Configuring a Windows 2000 VPN Client

Configuring Windows 2000 to establish a VPN tunnel (Point to Point Tunneling Protocol) connection to your office network is a straight forward process.

Initial Configuration

The following procedure for configuring Windows 2000 assumes that a dial up connection to an ISP has already been configured on the client computer or that you have another form of Internet access (like DSL, Cable, T-1, ISDN).
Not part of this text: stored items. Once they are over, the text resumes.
(** X21.  Nothing a service fetched reaches a service started later: the
    first leaves the cache file as it found it, and the second answers
    its first call with what it fetches itself, so that with the network
    down it answers from the built-in guidelines even though the first
    service had fetched the page a moment before. *)
Theorem X21_no_cache_between_services (world world' : WcagService.World)
        (this : WcagService.Service) (disk : WcagService.CacheFile)
        (options options' : WcagService.WcagQueryOptions) :
  WcagService.cacheLoaded this = false ->
  let first := WcagService.getGuidelines world this disk options in
  let second :=
    WcagService.getGuidelines world' WcagService.newService (diskAfter first) options' in
  diskAfter first = disk
  /\ diskAfter second = disk
  /\ serviceAfter second = loadedWith (WcagService.fetchGuidelinesFromWeb world')
  /\ (forall m,
        WcagService.httpGet world' WcagService.wcagUrl = Throw m ->
        returned second = filter (answers options') WcagService.getDefaultGuidelines).
Proof.
  intros L first second. subst first second. rewrite !getGuidelines_eq.
  unfold serviceAfter, diskAfter, returned. cbn [fst snd].
  rewrite (loadGuidelines_unloaded world this disk L). cbn [fst snd].
  rewrite (loadGuidelines_unloaded world' WcagService.newService disk eq_refl).
  cbn [fst snd]. repeat split.
  intros m H. unfold loadedWith. cbn [WcagService.guidelines].
  unfold WcagService.fetchGuidelinesFromWeb. now rewrite H.
Qed.

Lemma X21_no_cache_between_services_witness :
  returned (WcagService.getGuidelines Cases.offlineWorld WcagService.newService
              (diskAfter (WcagService.getGuidelines Cases.onlineWorld WcagService.newService
                            WcagService.Absent Cases.anyQuery))
              Cases.anyQuery)
  = filter (answers Cases.anyQuery) WcagService.getDefaultGuidelines.
Proof.
  exact (proj2 (proj2 (proj2
           (X21_no_cache_between_services Cases.onlineWorld Cases.offlineWorld
              WcagService.newService WcagService.Absent
              Cases.anyQuery Cases.anyQuery eq_refl)))
           "getaddrinfo ENOTFOUND www.w3.org" eq_refl).
Defined.

Lemma lowerChar_idem c : lowerChar (lowerChar c) = lowerChar c.
Proof.
  destruct c as [[] [] [] [] [] [] [] []]; vm_compute; reflexivity.
Qed.

Lemma toLowerCase_idem s : toLowerCase (toLowerCase s) = toLowerCase s.
Proof.
  induction s as [|c s IH]; cbn [toLowerCase]; [reflexivity|].
  now rewrite lowerChar_idem, IH.
Qed.

(** X22.  A query returns, in their order, the held guidelines that it
    keeps: those whose number, title or description contains the
    criterion asked for, letter case apart, and whose level is exactly
    the level asked for; an empty criterion or level asks for nothing.
    Asking for a criterion in lower case changes nothing. *)
Theorem X22_query_selects (world : WcagService.World) (this : WcagService.Service)
        (disk : WcagService.CacheFile) :
  (forall options,
      let out := WcagService.getGuidelines world this disk options in
      returned out = filter (answers options) (WcagService.guidelines (serviceAfter out)))
  /\ (forall criterion level g,
        answers (queryFor criterion level) g = true
        <-> (truthy criterion = true ->
             exists c, criterion = Some c
                       /\ (contains (toLowerCase (WcagService.id g)) (toLowerCase c)
                           \/ contains (toLowerCase (WcagService.title g)) (toLowerCase c)
                           \/ contains (toLowerCase (WcagService.description g))
                                       (toLowerCase c)))
            /\ (truthy level = true -> level = Some (WcagService.level g)))
  /\ (forall c level,
        WcagService.getGuidelines world this disk (queryFor (Some (toLowerCase c)) level)
        = WcagService.getGuidelines world this disk (queryFor (Some c) level)).
Proof.
  split; [|split].
  - intros options out. subst out. rewrite getGuidelines_eq. reflexivity.
  - intros criterion level g. unfold answers, queryFor.
    cbn [WcagService.q_criterion WcagService.q_level].
    rewrite andb_true_iff.
    assert (C : match criterion with
                | Some (String c s) => WcagService.mentions (String c s) g
                | _ => true
                end = true
                <-> (truthy criterion = true ->
                     exists c, criterion = Some c
                               /\ (contains (toLowerCase (WcagService.id g)) (toLowerCase c)
                                   \/ contains (toLowerCase (WcagService.title g)) (toLowerCase c)
                                   \/ contains (toLowerCase (WcagService.description g))
                                               (toLowerCase c)))).
    { destruct criterion as [[|c s]|]; cbn [truthy].
      - split; [discriminate | reflexivity].
      - unfold WcagService.mentions. rewrite !orb_true_iff, !includes_contains. split.
        + intros H _. exists (String c s). split; [reflexivity | tauto].
        + intros H. destruct (H eq_refl) as (c' & E & H'). injection E as <-. tauto.
      - split; [discriminate | reflexivity]. }
    assert (Lv : match level with
                 | Some (String c s) => String.eqb (WcagService.level g) (String c s)
                 | _ => true
                 end = true
                 <-> (truthy level = true -> level = Some (WcagService.level g))).
    { destruct level as [[|c s]|]; cbn [truthy].
      - split; [discriminate | reflexivity].
      - rewrite String.eqb_eq. split.
        + intros -> _. reflexivity.
        + intros H. specialize (H eq_refl). now injection H.
      - split; [discriminate | reflexivity]. }
    rewrite C, Lv. reflexivity.
  - intros c level. rewrite !getGuidelines_eq. f_equal. f_equal.
    apply filter_ext. intros g. unfold answers, queryFor.
    cbn [WcagService.q_criterion WcagService.q_level]. f_equal.
    destruct c as [|a c]; [reflexivity|].
    change (WcagService.mentions (toLowerCase (String a c)) g
            = WcagService.mentions (String a c) g).
    unfold WcagService.mentions. now rewrite toLowerCase_idem.
Qed.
Follow the steps below to configure a PPTP connection:

1. Go to Start -> Settings ->Network and Dial-up Connections then select the Make New Connection icon. (This opens the Network Connection Wizard). Click Next.
2. The Network Connection type dialog box opens as shown below. Select Connect to a private network through the Internet. Click Next .

   

3. The Public Network Dialog box opens. Windows can automatically dial the initial connection to the Internet before establishing the virtual connection. Choose whether you would like this to occur by selecting one of the options, as shown below, then click Next.

   

4. The Destination Address Dialog Box opens. In this box, enter the ip address or host name of your PPTP Linux server. Examples: mail.boomboom.com or 176.12.14.53 are both valid options. Click Next.

   

5. The Connection Availability Dialog Box opens. Select either all users or single user as appropriate. Click Next.
6. If you have a home network and depending on how your network and Internet connections are set up, an Internet Connection Sharing Dialog box may appear. This is unrelated to the Secure Remote Access VPN but gives the option of sharing the connection with any other machines on a Network. If you wish to share the Internet connection, check Enable Connection Sharing for this connection. This may impact on your bandwidth across the secure VPN tunnel. Click Next.
7. The Completing the Network Connection Wizard Dialog box opens. This dialogue allows the user to provide a name for the connection, the default being Virtual Private Connection. To create a shortcut for the user’s desktop, check the box at the bottom left of the screen. Click Finish to complete the wizard.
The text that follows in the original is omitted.